Start of Given data

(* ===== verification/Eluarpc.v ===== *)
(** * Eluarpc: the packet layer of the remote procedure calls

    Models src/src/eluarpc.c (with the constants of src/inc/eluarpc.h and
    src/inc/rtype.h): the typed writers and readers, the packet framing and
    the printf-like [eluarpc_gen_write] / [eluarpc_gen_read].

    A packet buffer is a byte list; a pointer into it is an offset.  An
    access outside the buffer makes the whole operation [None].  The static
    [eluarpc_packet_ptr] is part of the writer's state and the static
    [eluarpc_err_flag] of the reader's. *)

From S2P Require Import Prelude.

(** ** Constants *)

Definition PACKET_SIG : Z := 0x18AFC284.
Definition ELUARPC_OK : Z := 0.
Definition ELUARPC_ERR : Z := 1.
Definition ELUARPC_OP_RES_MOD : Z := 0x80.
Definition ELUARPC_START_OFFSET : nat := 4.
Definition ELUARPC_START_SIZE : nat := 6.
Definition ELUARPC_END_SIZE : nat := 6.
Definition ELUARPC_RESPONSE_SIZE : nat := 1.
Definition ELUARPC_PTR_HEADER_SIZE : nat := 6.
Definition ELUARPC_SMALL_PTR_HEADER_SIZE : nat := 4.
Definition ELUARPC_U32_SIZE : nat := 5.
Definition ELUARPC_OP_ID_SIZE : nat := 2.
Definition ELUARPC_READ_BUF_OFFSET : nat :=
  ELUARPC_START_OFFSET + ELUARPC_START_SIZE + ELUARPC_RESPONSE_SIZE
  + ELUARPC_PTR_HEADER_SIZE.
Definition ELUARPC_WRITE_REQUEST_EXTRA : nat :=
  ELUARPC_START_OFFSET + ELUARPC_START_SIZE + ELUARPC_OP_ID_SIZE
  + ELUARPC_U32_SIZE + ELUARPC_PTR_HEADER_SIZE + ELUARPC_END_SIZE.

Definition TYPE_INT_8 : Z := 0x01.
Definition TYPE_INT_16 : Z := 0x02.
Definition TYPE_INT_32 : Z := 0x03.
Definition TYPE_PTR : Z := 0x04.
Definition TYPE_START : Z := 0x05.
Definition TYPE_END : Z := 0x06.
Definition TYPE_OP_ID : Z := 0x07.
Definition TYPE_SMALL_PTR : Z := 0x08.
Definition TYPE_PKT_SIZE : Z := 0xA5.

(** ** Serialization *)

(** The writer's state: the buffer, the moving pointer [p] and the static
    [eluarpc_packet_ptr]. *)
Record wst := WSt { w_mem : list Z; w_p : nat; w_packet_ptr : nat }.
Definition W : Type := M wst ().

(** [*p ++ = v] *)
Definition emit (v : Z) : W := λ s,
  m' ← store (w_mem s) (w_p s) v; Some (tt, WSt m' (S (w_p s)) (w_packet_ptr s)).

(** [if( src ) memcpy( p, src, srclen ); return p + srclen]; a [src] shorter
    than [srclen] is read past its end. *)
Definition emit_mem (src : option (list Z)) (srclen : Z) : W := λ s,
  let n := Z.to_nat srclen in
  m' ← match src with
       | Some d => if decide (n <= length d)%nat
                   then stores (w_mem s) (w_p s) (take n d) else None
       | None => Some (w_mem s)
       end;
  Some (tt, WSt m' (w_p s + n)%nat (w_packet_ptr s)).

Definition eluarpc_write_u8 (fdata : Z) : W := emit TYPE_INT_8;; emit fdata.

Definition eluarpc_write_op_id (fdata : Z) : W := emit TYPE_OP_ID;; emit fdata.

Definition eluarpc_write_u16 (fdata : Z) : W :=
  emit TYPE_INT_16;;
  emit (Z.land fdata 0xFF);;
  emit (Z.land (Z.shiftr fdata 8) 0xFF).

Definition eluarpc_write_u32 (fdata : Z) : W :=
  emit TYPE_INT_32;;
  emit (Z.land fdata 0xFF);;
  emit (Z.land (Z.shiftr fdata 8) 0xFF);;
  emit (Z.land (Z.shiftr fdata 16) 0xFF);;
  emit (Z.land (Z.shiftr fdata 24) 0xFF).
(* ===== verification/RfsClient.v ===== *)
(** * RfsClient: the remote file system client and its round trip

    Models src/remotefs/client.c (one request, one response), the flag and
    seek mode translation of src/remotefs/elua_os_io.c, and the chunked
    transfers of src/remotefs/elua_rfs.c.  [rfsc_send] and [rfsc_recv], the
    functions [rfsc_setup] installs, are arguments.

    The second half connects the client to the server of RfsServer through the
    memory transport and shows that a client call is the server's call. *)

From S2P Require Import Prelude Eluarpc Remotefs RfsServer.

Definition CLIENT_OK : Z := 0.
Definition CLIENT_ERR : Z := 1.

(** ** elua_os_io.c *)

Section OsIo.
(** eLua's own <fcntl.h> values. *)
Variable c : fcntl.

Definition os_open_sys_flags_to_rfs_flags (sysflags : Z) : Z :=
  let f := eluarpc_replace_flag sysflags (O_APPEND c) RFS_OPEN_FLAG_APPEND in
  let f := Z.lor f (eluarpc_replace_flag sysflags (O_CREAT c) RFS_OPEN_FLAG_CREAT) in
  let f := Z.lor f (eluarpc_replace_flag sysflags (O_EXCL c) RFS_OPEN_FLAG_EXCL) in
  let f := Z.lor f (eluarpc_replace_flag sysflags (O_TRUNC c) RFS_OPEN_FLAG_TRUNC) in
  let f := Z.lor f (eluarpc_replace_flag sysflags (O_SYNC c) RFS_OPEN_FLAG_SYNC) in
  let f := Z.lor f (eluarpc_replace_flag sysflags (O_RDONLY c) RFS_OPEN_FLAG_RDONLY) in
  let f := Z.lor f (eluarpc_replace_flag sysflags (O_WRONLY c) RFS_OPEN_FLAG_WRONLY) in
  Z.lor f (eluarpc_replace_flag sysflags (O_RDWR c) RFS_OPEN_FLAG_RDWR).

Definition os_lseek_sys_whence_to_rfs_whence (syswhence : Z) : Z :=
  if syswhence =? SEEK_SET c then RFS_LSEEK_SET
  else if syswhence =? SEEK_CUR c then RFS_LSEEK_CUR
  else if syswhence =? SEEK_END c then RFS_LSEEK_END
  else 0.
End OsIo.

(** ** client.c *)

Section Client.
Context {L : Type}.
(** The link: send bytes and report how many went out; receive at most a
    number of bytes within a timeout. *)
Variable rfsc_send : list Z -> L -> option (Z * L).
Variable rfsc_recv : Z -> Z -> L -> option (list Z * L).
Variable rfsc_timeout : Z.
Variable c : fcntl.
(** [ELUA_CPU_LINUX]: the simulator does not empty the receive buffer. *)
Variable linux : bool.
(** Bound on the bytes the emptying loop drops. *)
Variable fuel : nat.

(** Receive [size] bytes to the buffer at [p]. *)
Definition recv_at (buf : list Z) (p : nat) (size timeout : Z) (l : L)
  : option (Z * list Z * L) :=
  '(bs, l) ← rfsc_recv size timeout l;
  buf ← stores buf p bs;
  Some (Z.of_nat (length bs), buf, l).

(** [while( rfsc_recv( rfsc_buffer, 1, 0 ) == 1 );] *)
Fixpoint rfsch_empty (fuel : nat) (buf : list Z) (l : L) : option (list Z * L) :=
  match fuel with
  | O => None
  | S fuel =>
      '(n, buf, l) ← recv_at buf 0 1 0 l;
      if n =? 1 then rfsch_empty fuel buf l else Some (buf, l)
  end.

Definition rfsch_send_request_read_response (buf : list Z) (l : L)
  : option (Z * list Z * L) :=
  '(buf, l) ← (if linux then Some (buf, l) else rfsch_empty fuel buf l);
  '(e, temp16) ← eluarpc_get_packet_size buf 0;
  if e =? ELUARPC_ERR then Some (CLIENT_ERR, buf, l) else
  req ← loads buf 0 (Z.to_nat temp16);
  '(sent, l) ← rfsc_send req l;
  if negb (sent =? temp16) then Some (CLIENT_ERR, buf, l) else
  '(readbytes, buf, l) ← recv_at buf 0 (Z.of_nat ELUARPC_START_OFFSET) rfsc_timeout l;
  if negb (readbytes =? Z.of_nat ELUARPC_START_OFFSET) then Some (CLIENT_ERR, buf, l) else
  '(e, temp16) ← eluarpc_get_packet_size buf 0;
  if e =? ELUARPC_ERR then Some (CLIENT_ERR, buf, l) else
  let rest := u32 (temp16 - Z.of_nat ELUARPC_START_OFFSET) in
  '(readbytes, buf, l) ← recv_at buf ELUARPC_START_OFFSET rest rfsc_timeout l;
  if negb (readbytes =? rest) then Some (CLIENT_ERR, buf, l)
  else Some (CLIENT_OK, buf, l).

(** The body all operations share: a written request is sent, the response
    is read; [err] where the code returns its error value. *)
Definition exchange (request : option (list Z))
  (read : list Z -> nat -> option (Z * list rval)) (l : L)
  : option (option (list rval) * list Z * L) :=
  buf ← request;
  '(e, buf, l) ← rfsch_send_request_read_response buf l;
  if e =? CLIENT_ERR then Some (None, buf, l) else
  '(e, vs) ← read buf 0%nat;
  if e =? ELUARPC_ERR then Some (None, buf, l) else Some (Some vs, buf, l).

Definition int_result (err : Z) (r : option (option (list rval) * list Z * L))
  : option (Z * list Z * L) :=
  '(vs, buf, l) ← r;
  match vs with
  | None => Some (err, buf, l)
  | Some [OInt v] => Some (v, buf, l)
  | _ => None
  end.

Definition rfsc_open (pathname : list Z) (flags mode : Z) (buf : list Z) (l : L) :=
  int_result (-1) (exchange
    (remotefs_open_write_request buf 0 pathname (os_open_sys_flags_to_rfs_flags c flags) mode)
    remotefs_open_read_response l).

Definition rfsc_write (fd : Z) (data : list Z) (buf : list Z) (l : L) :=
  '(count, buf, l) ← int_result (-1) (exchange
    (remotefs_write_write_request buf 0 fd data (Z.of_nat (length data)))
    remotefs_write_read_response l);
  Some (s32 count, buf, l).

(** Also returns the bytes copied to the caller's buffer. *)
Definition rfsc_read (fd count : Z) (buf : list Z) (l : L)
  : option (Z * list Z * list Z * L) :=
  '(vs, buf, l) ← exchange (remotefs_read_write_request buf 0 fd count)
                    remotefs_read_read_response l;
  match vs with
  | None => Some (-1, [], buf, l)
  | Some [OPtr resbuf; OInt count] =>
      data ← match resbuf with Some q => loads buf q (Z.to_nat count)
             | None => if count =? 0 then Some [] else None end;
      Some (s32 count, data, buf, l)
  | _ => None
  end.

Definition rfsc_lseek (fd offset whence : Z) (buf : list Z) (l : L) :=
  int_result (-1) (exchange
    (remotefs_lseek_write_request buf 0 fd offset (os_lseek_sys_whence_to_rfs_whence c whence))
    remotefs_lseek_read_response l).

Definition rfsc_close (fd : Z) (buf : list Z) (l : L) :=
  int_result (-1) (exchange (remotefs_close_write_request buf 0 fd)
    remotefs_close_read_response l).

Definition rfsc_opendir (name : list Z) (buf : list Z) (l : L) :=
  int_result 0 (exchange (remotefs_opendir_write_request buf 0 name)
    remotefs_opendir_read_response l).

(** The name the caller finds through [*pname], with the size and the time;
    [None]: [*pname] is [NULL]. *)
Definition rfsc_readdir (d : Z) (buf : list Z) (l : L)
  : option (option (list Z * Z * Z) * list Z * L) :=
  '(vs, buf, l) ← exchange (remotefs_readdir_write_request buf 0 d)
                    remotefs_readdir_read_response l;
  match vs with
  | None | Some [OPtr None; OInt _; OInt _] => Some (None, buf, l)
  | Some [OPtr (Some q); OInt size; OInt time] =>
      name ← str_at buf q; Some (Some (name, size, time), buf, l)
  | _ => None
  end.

End of Given data
Start of Given data

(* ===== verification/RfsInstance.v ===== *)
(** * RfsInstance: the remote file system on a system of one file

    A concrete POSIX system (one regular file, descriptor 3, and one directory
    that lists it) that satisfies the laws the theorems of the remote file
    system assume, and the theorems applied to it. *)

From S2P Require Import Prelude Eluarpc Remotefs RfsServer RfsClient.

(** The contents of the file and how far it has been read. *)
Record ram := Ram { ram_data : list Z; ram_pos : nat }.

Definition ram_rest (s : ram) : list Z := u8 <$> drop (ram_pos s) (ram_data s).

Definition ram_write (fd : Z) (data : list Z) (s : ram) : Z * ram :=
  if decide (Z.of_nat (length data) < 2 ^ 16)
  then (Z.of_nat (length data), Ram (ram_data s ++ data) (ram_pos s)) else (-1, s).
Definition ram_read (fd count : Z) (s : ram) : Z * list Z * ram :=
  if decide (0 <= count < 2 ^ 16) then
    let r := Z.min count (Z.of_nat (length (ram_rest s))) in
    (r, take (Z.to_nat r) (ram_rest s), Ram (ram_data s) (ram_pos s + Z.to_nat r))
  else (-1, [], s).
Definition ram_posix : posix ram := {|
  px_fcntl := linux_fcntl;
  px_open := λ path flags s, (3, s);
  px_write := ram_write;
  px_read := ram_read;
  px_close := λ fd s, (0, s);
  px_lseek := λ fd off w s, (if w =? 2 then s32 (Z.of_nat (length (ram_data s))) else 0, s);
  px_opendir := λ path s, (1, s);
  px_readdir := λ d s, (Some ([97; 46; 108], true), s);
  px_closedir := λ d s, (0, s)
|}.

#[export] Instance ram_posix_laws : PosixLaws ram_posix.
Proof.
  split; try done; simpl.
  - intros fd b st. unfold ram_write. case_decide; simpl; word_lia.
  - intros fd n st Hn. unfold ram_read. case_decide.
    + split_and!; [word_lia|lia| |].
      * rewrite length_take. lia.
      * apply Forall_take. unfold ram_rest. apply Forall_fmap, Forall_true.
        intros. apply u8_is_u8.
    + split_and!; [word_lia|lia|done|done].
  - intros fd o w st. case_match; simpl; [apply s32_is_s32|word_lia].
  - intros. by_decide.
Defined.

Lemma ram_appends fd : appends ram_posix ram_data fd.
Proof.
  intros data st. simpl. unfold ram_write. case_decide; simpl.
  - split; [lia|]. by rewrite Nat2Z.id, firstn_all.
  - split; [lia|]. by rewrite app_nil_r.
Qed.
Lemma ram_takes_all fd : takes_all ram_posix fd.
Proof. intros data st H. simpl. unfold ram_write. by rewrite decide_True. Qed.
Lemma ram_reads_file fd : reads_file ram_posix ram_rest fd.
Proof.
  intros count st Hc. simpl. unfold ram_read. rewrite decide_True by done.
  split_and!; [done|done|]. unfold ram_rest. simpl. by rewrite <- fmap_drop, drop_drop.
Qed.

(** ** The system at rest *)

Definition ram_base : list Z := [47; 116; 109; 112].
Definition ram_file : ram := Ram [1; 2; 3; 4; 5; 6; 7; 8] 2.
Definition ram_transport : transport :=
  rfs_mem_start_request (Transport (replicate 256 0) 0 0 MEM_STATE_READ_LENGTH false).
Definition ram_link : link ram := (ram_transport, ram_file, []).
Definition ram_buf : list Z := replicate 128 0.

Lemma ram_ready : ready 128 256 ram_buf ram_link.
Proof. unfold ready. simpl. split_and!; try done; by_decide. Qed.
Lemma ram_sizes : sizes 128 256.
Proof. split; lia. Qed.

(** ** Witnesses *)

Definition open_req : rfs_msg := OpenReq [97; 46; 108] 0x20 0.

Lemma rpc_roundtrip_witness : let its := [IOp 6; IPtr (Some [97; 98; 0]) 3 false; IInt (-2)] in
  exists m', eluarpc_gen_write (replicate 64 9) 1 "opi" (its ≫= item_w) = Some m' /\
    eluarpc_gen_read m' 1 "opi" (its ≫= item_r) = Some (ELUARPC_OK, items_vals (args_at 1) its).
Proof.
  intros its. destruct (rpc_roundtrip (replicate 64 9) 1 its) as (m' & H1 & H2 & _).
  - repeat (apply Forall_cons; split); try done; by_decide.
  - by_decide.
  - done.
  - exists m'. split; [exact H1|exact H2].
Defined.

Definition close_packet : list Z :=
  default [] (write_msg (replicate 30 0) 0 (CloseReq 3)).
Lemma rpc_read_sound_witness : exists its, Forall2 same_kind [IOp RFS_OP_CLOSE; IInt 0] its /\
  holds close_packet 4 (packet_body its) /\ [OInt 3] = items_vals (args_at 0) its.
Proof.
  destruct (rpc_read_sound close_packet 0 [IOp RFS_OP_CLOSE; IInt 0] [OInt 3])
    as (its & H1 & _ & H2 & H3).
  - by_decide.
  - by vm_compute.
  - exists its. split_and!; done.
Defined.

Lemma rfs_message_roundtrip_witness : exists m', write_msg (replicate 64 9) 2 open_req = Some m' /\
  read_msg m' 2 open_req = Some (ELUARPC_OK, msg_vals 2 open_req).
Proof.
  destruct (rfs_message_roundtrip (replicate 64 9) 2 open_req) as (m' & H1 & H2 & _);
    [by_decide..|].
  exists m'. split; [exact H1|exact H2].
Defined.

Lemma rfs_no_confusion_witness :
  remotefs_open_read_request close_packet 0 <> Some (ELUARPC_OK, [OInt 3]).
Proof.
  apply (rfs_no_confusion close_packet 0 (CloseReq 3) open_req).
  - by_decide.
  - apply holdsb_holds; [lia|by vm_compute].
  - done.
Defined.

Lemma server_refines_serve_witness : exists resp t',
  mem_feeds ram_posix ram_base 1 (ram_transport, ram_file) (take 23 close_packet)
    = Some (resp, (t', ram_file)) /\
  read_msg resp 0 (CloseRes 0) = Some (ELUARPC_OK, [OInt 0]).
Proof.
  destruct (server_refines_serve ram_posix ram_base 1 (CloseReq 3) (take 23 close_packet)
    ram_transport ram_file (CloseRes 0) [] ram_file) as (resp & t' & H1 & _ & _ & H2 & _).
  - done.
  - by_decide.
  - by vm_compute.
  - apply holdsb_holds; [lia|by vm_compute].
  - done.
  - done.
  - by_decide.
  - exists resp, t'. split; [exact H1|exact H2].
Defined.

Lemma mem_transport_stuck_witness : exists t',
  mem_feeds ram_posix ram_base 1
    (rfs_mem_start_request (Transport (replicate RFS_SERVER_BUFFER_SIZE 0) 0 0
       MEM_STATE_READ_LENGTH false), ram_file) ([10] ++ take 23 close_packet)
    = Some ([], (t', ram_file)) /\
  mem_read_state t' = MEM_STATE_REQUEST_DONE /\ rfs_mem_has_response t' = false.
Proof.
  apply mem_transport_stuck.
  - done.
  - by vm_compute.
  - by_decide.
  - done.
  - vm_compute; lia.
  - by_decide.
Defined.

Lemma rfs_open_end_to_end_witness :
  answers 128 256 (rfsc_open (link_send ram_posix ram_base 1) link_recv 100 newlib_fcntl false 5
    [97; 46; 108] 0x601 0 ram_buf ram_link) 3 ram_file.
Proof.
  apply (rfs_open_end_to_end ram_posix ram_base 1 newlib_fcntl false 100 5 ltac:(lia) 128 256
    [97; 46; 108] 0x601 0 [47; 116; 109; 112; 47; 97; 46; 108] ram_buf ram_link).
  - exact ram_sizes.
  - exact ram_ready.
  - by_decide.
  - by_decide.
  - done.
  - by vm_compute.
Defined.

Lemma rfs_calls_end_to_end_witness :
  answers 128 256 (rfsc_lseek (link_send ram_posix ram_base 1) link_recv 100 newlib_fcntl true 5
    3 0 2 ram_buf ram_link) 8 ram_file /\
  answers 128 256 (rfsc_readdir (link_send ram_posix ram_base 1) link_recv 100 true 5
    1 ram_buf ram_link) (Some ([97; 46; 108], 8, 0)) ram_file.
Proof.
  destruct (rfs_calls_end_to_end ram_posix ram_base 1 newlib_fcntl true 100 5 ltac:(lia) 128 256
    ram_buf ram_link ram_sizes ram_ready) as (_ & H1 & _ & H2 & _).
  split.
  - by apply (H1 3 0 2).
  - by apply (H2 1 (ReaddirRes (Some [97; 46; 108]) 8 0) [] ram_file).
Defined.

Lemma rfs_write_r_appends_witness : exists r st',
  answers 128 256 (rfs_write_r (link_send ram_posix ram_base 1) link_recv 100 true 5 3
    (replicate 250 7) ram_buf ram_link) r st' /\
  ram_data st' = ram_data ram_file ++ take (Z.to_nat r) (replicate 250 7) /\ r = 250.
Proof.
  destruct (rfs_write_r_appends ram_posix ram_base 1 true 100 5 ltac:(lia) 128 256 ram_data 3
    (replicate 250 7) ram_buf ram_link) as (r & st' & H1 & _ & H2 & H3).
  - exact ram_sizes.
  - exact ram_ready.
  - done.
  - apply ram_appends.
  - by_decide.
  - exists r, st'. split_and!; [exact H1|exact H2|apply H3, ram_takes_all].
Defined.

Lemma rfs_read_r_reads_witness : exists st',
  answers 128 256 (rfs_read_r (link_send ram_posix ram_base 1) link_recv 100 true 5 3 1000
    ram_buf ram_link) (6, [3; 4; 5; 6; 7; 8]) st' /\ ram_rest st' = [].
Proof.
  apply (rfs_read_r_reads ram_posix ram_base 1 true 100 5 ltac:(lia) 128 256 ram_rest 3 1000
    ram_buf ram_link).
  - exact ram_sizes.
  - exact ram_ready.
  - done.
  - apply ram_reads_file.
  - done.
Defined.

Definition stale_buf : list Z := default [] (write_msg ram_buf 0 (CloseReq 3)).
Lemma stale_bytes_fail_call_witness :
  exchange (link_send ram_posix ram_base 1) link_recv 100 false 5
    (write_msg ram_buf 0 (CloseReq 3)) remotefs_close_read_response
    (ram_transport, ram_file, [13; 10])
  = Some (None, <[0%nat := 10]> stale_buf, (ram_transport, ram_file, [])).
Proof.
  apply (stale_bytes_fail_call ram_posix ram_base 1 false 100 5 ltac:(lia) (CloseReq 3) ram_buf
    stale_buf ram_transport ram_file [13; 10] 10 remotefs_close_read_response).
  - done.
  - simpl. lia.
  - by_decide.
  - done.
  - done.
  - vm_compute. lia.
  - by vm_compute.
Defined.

End of Given data

▸ What to do
Reproduce only the lines above spanning from the line containing "ram_buf ram_link ram_sizes" through the line containing "Lemma rfs_read_r_reads_witness : exists", word for word.

▸ Problem solution
    ram_buf ram_link ram_sizes ram_ready) as (_ & H1 & _ & H2 & _).
  split.
  - by apply (H1 3 0 2).
  - by apply (H2 1 (ReaddirRes (Some [97; 46; 108]) 8 0) [] ram_file).
Defined.

Lemma rfs_write_r_appends_witness : exists r st',
  answers 128 256 (rfs_write_r (link_send ram_posix ram_base 1) link_recv 100 true 5 3
    (replicate 250 7) ram_buf ram_link) r st' /\
  ram_data st' = ram_data ram_file ++ take (Z.to_nat r) (replicate 250 7) /\ r = 250.
Proof.
  destruct (rfs_write_r_appends ram_posix ram_base 1 true 100 5 ltac:(lia) 128 256 ram_data 3
    (replicate 250 7) ram_buf ram_link) as (r & st' & H1 & _ & H2 & H3).
  - exact ram_sizes.
  - exact ram_ready.
  - done.
  - apply ram_appends.
  - by_decide.
  - exists r, st'. split_and!; [exact H1|exact H2|apply H3, ram_takes_all].
Defined.

Lemma rfs_read_r_reads_witness : exists st',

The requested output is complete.